Exercise:
A complete answer includes every line below with the word "points".

Records excerpted from a collection:
-- Opening Marker --

(** No output is ambiguous: trying the five templates in any other order
    gives the same answer for a p2wsh output whose script is known. *)
Theorem handle_output_any_order `{Profile} `{BitcoinLib} (pk : PublicKey) (setup : ChannelSetup)
    (self : Phase1.CommitmentInfo) (out : TxOut) (bytes : list Z)
    (l : list (option (res ValidationError Phase1.CommitmentInfo))) :
  is_p2wpkh out.(script_pubkey) = false -> is_p2wsh out.(script_pubkey) = true ->
  bytes <> [] -> out.(script_pubkey) = to_p2wsh (ScriptBuf_from bytes) ->
  Accounting.attempts pk setup self out (ScriptBuf_from bytes) ≡ₚ l ->
  Phase1.handle_output pk setup self out bytes = Accounting.first_attempt l.
Proof.
  intros Hpk Hsh Hb Hs Hp. rewrite Accounting.handle_output_attempts by done.
  apply Accounting.first_attempt_perm; [|done].
  apply Accounting.omap_id_one. intros i j. apply Accounting.attempts_one.
Qed.

Lemma handle_output_any_order_witness :
  let points := mkChannelPublicKeys 11 12 13 14 15 in
  let setup := mkChannelSetup true 1000000 0 (mkOutPoint 1 0) 6 None points 7 None StaticRemoteKey in
  let out := mkTxOut 5000 1002 in
  Phase1.handle_output (H:=debug_profile) 21 setup (Phase1.new true) out [2] =
    Accounting.first_attempt (rev (Accounting.attempts (H:=debug_profile) 21 setup (Phase1.new true) out 2)) /\
  Phase1.handle_output (H:=debug_profile) 21 setup (Phase1.new true) out [2] =
    Ok (Phase1.with_htlcs (Phase1.new true) [] [Phase1.mkHTLCInfo 5000 (replicate 20 3) 100]).
Proof.
  split; [|vm_compute; reflexivity].
  apply (handle_output_any_order (H:=debug_profile) 21 _ (Phase1.new true) (mkTxOut 5000 1002) [2]);
    [reflexivity|reflexivity|done|reflexivity|apply Permutation_rev].
Defined.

-- Closing Marker --

Result of this exercise:
  let points := mkChannelPublicKeys 11 12 13 14 15 in
  let setup := mkChannelSetup true 1000000 0 (mkOutPoint 1 0) 6 None points 7 None StaticRemoteKey in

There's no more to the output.